_YOUR INSTRUCTIONS:_
Using the records that follow, count the lines containing the word "JString" and give that number only.

_INPUT MATERIAL:_
(** A lone surrogate is escaped, a surrogate pair is kept. *)
Example stringify_surrogates :
  stringify (JString [55296; 65; 55357; 56832; 57343])
  = [DQ] ++ [BSL] ++ js "ud800A" ++ [55357; 56832] ++ [BSL] ++ js "udfff" ++ [DQ].
Proof. reflexivity. Qed.

(** ** Prompt construction *)

(** [interface Message { role: string; content: string }] *)
Record Message := mkMessage { role : jstr; content : jstr }.

Definition system_prompt_head : jstr :=
  js "You are an assistant that provides detailed information about cities. When given a city name, describe the city including its major industry and one fun activity to do there. Ensure the response is strictly in JSON format adhering to the following schema:"
  ++ [LF] ++ js "      " ++ [LF].

Definition system_prompt_tail : jstr :=
  [LF] ++ js "      " ++ [LF]
  ++ js "Do not include any additional text or explanations outside of the JSON object.".

(** [constructMessages(city, schema)] *)
Definition constructMessages (city : jstr) (schema : jvalue) : list Message :=
  [ {| role := js "system";
       content := system_prompt_head ++ stringify schema ++ system_prompt_tail |};
    {| role := js "user"; content := city |} ].

(** The [schema] constant of [getChatResponse]. *)
Definition field_schema (description : string) : jvalue :=
  JObject [(js "type", JString (js "string"));
           (js "description", JString (js description))].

_SOLUTION FOR THIS PROBLEM:_
3